Maksymalistyczne wymogi moralne Ewangelii, zebrane zwłaszcza w Kazaniu na Górze (Mt 5-7) reprezentuj ą rzeczy wiście pewien trud­ny do osiągnięcia ideał. Ten ideał nie jest jednak stawiany tylko przed dążącymi do świętości jednostkami. Dotyczy także społeczności, w tym państw, które również potrzebują takiego drogowskazu na szczyt góry. Błogosławieństwa dla łagodnych, pokojowych i prześladowanych (Mt 5, 1-12) wskazują kierunek jednostkom i społeczeństwom.

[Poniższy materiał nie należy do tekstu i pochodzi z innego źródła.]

Definition NewProjectFilter `{GoRegexp} (sel : option ProjectSelector) : error + ProjectFilter :=
  match sel with
  | None => inr empty_filter
  | Some sel =>
      match compile_selector "project_name_regex_include" (ps_ProjectNameRegexInclude sel) with
      | inl err => inl err
      | inr regexInclude =>
          match compile_selector "project_name_regex_exclude" (ps_ProjectNameRegexExclude sel) with
          | inl err => inl err
          | inr regexExclude => inr {|
              pf_namespacesInclude := nonblank_strings (norm_path <$> ps_NamespacesInclude sel);
              pf_namespacesExclude := nonblank_strings (norm_path <$> ps_NamespacesExclude sel);
              pf_regexInclude := regexInclude;
              pf_regexExclude := regexExclude;
              pf_topicsInclude := list_to_set (nonblank_strings (norm_topic <$> ps_TopicsInclude sel));
              pf_topicsExclude := list_to_set (nonblank_strings (norm_topic <$> ps_TopicsExclude sel));
              pf_visibility := ToLower (TrimSpace (ps_Visibility sel));
              pf_archived := ps_Archived sel;
              pf_excludeMarkedForDeletion := ps_ExcludeMarkedForDeletion sel;
              pf_idRange := ps_IDRange sel
            |}
          end
      end
  end.

(** ** What is read of a project *)

Definition extractProjectNamespace (p : Project) : string :=
  match p_Namespace p with
  | Some full => if negb (full =? "")%string then norm_path full
                 else from_option norm_path "" (BeforeLast "/" (p_PathWithNamespace p))
  | None => from_option norm_path "" (BeforeLast "/" (p_PathWithNamespace p))
  end.

(** [topics] with [seen], the closure [add] of the code. *)
Definition add_topic (topics : list string) (item : string) : list string :=
  let t := norm_topic item in
  if negb (t =? "")%string && negb (bool_decide (t ∈ topics)) then topics ++ [t] else topics.

Definition extractProjectTopics (p : Project) : list string :=
  foldl add_topic (foldl add_topic [] (p_Topics p)) (p_TagList p).

Definition matchNamespace (projNS targetNS : string) : bool :=
  let projNS := norm_path projNS in
  let targetNS := norm_path targetNS in
  if (projNS =? "")%string || (targetNS =? "")%string then (projNS =? targetNS)%string
  else (projNS =? targetNS)%string || HasPrefix projNS (targetNS +:+ "/").

Definition regex_candidates (p : Project) : list string :=
  [p_Name p; ToLower (p_Name p); p_Path p; ToLower (p_Path p); p_PathWithNamespace p;
   ToLower (p_PathWithNamespace p); ReplaceAll (ToLower (p_Name p)) " - " "-";
   ReplaceAll (ToLower (p_Name p)) " " "-"].

Definition matchProjectRegex (re : Regexp) (p : Project) : bool :=
  existsb (fun c => negb (c =? "")%string && re_MatchString re c) (regex_candidates p).

(** ** The criteria, in the order of the code: [Some] is an early return *)

Definition reject (d : FilterDecision) (reason rule : string) : option FilterResult :=
  Some {| fr_Matched := false; fr_Decision := d; fr_Reason := reason; fr_MatchedRule := rule |}.

Definition checkArchived (pf : ProjectFilter) (p : Project) : option FilterResult :=
  match pf_archived pf with
  | Some b => if negb (Bool.eqb (p_Archived p) b)
              then reject DecisionMismatchArchived
                     ("project archived status (" +:+ fmt_bool (p_Archived p) +:+ ") does not match required ("
                        +:+ fmt_bool b +:+ ")") ""
              else None
  | None => None
  end.

(** Projects pending deletion are left out on demand, and by default when only
    active projects are asked for. *)
Definition shouldExcludeMarked (exclude archived : option bool) : bool :=
  match exclude with
  | Some b => b
  | None => match archived with Some a => negb a | None => false end
  end.

Definition checkMarked (pf : ProjectFilter) (p : Project) : option FilterResult :=
  match p_MarkedForDeletionAt p with
  | Some at_ => if shouldExcludeMarked (pf_excludeMarkedForDeletion pf) (pf_archived pf)
                then reject DecisionMismatchMarkedForDeletion
                       ("project is marked for deletion (scheduled at " +:+ at_ +:+ ")") ""
                else None
  | None => None
  end.

Definition checkVisibility (pf : ProjectFilter) (p : Project) : option FilterResult :=
  if negb (pf_visibility pf =? "")%string && negb (pf_visibility pf =? "any")%string then
    let projVis := ToLower (p_Visibility p) in
    if negb (projVis =? pf_visibility pf)%string
    then reject DecisionMismatchVisibility
           ("project visibility '" +:+ projVis +:+ "' does not match required '" +:+ pf_visibility pf +:+ "'") ""
    else None
  else None.

Definition checkIDRange (pf : ProjectFilter) (p : Project) : option FilterResult :=
  match pf_idRange pf with
  | None => None
  | Some r =>
      if (0 <? idr_Min r) && (p_ID p <? idr_Min r)
      then reject DecisionMismatchIDRange
             ("project ID " +:+ Itoa (p_ID p) +:+ " is below minimum ID " +:+ Itoa (idr_Min r)) ""
      else if (0 <? idr_Max r) && (idr_Max r <? p_ID p)
      then reject DecisionMismatchIDRange
             ("project ID " +:+ Itoa (p_ID p) +:+ " is above maximum ID " +:+ Itoa (idr_Max r)) ""
      else None
  end.

Definition checkNamespaceExclude (pf : ProjectFilter) (p : Project) : option FilterResult :=
  let projNS := extractProjectNamespace p in
  match List.find (matchNamespace projNS) (pf_namespacesExclude pf) with
  | Some ns => reject DecisionExcludedNamespace
                 ("project namespace '" +:+ projNS +:+ "' matched excluded namespace '" +:+ ns +:+ "'") ns
  | None => None
  end.

Definition checkRegexExclude (pf : ProjectFilter) (p : Project) : option FilterResult :=
  match pf_regexExclude pf with
  | Some re => if matchProjectRegex re p
               then reject DecisionExcludedRegex
                      ("project name/path '" +:+ p_Name p +:+ "' matched excluded regex '" +:+ re_String re +:+ "'")
                      (re_String re)
               else None
  | None => None
  end.

Definition checkTopicExclude (pf : ProjectFilter) (p : Project) : option FilterResult :=
  match List.find (fun pt => bool_decide (pt ∈ pf_topicsExclude pf)) (extractProjectTopics p) with
  | Some pt => reject DecisionExcludedTopic ("project contains excluded topic '" +:+ pt +:+ "'") pt
  | None => None
  end.

Definition checkNamespaceInclude (pf : ProjectFilter) (p : Project) : option FilterResult :=
  let projNS := extractProjectNamespace p in
  match pf_namespacesInclude pf with
  | [] => None
  | _ => if existsb (matchNamespace projNS) (pf_namespacesInclude pf) then None
         else reject DecisionMissingNamespace
                ("project namespace '" +:+ projNS +:+ "' did not match any included namespaces") ""
  end.

Definition checkRegexInclude (pf : ProjectFilter) (p : Project) : option FilterResult :=
  match pf_regexInclude pf with
  | Some re => if negb (matchProjectRegex re p)
               then reject DecisionMissingRegex
                      ("project name/path '" +:+ p_Name p +:+ "' did not match included regex '"
                         +:+ re_String re +:+ "'") ""
               else None
  | None => None
  end.

Definition checkTopicInclude (pf : ProjectFilter) (p : Project) : option FilterResult :=
  if (0 <? size (pf_topicsInclude pf))%nat
     && negb (existsb (fun pt => bool_decide (pt ∈ pf_topicsInclude pf)) (extractProjectTopics p))
  then reject DecisionMissingTopic "project does not contain any of the required included topics" ""
  else None.

Definition filter_steps : list (ProjectFilter -> Project -> option FilterResult) :=
  [checkArchived; checkMarked; checkVisibility; checkIDRange; checkNamespaceExclude; checkRegexExclude;
   checkTopicExclude; checkNamespaceInclude; checkRegexInclude; checkTopicInclude].

(** The first early return, or the result at the end of the function. *)
Fixpoint first_return (steps : list (option FilterResult)) (last : FilterResult) : FilterResult :=
  match steps with
  | [] => last
  | Some r :: _ => r
  | None :: rest => first_return rest last
  end.

Definition Evaluate (pf : option ProjectFilter) (p : option Project) : FilterResult :=
  match p, pf with
  | None, _ => {| fr_Matched := false; fr_Decision := DecisionNilProject;
                  fr_Reason := "project is nil"; fr_MatchedRule := "" |}
  | Some _, None => {| fr_Matched := true; fr_Decision := DecisionMatched;
                       fr_Reason := "no filter configured (matches all)"; fr_MatchedRule := "" |}
  | Some p, Some pf =>
      first_return ((fun step => step pf p) <$> filter_steps)
        {| fr_Matched := true; fr_Decision := DecisionMatched;
           fr_Reason := "passed all filter criteria"; fr_MatchedRule := "" |}
  end.

Definition Matches (pf : option ProjectFilter) (p : option Project) : bool := fr_Matched (Evaluate pf p).

(** ** Specification *)

(** The namespace is the target or below it. *)
Definition under (ns target : string) : Prop := ns = target \/ exists rest, ns = target +:+ "/" +:+ rest.

Definition in_namespace (p : Project) (target : string) : Prop :=
  norm_path target <> "" /\ under (extractProjectNamespace p) (norm_path target).

Definition has_topic (p : Project) (topic : string) : Prop :=
  norm_topic topic <> "" /\ exists t, t ∈ p_Topics p ++ p_TagList p /\ norm_topic t = norm_topic topic.

(** One of the spellings of the project's name and path matches. *)
Definition named (p : Project) (m : string -> bool) : Prop :=
  exists c, c ∈ regex_candidates p /\ c <> "" /\ m c = true.

(** A list of wanted values: no value, or one of them holds. *)
Definition wanted (norm : string -> string) (holds : string -> Prop) (l : list string) : Prop :=
  Forall (fun s => norm s = "") l \/ Exists holds l.

Record selected `{GoRegexp} (sel : ProjectSelector) (p : Project) : Prop := {
  sl_archived : forall b, ps_Archived sel = Some b -> p_Archived p = b;
  sl_marked : p_MarkedForDeletionAt p <> None ->
    ps_ExcludeMarkedForDeletion sel = Some false
    \/ (ps_ExcludeMarkedForDeletion sel = None /\ ps_Archived sel <> Some false);
  sl_visibility : let v := ToLower (TrimSpace (ps_Visibility sel)) in
    v = "" \/ v = "any" \/ ToLower (p_Visibility p) = v;
  sl_range : forall r, ps_IDRange sel = Some r ->
    (0 < idr_Min r -> idr_Min r <= p_ID p) /\ (0 < idr_Max r -> p_ID p <= idr_Max r);
  sl_namespace_out : Forall (fun ns => ~ in_namespace p ns) (ps_NamespacesExclude sel);
  sl_regex_out : forall m, TrimSpace (ps_ProjectNameRegexExclude sel) <> "" ->
    regexp_Compile (ps_ProjectNameRegexExclude sel) = inr m -> ~ named p m;
  sl_topic_out : Forall (fun t => ~ has_topic p t) (ps_TopicsExclude sel);
  sl_namespace_in : wanted norm_path (in_namespace p) (ps_NamespacesInclude sel);
  sl_regex_in : forall m, TrimSpace (ps_ProjectNameRegexInclude sel) <> "" ->
    regexp_Compile (ps_ProjectNameRegexInclude sel) = inr m -> named p m;
  sl_topic_in : wanted norm_topic (has_topic p) (ps_TopicsInclude sel)
}.

(** ** Lemmas *)

Lemma norm_path_idem s : norm_path (norm_path s) = norm_path s.
Proof. unfold norm_path. rewrite ToLower_Trim. apply TrimFunc_idem. Qed.

Lemma extractProjectNamespace_norm p :
  norm_path (extractProjectNamespace p) = extractProjectNamespace p.
Proof.
  unfold extractProjectNamespace. destruct (p_Namespace p) as [full|]; [case_match; [apply norm_path_idem|]|];
    destruct (BeforeLast _ _); try apply norm_path_idem; reflexivity.
Qed.

Lemma matchNamespace_iff ns target :
  norm_path ns = ns -> norm_path target = target -> target <> "" ->
  matchNamespace ns target = true <-> under ns target.
Proof.
  intros Hn Ht Hne. unfold matchNamespace, under. rewrite Hn, Ht.
  rewrite (proj2 (String.eqb_neq target "")), orb_false_r by done.
  destruct (String.eqb_spec ns "") as [->|Hns].
  - rewrite String.eqb_eq. split; [by left|]. intros [?|[rest He]]; [done|].
    destruct target; [done|]. by rewrite string_app_cons in He.
  - rewrite orb_true_iff, String.eqb_eq, HasPrefix_spec.
    setoid_rewrite string_app_assoc. done.
Qed.

(** The normalised, non-blank values of a list. *)
Lemma elem_of_nonblank_strings s l : s ∈ nonblank_strings l <-> s <> "" /\ s ∈ l.
Proof. unfold nonblank_strings. rewrite elem_of_List_filter, negb_true_iff, String.eqb_neq. done. Qed.

Lemma nonblank_strings_nil (norm : string -> string) l :
  nonblank_strings (norm <$> l) = [] <-> Forall (fun s => norm s = "") l.
Proof.
  rewrite Forall_forall. split.
  - intros Hn s Hs. destruct (decide (norm s = "")) as [|Hne]; [done|]. exfalso.
    assert (norm s ∈ nonblank_strings (norm <$> l)) as Hi.
    { apply elem_of_nonblank_strings. split; [done|]. by apply list_elem_of_fmap_2. }
    rewrite Hn in Hi. by apply elem_of_nil in Hi.
  - intros Hf. destruct (nonblank_strings (norm <$> l)) as [|x r] eqn:E; [done|]. exfalso.
    assert (x ∈ nonblank_strings (norm <$> l)) as Hi by (rewrite E; left).
    apply elem_of_nonblank_strings in Hi as [Hx (s & -> & Hs)%list_elem_of_fmap]. by apply Hx, Hf.
Qed.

Biorąc pod uwagę wszystkie te przesłanki, możemy stwierdzić, że Jezus i Ewangelie przejawiają wobec państwa znaczny dystans. Jest to dystans krytyczny, ale przede wszystkim dystans, a nie odrzucenie. Kwe­stia państwa nie leży w centrum uwagi. Państwo jest rzeczywistością ze­wnętrzną, która tylko czasami ma punkty styczne z Dobrą Nowiną.
Bóg i zasady moralne maj ą pierwszeństwo przed sprawami państwa. Dlatego Jezus patrzył krytycznie na elity swego kraju. Niemniej jednak Ewangelie nie sprzeciwiają się nigdzie samemu istnieniu państwa, a choć pokazują grzechy rządzących, nie odmawiają mu uznania, czego sym­bolem jest zalecenie płacenia podatków.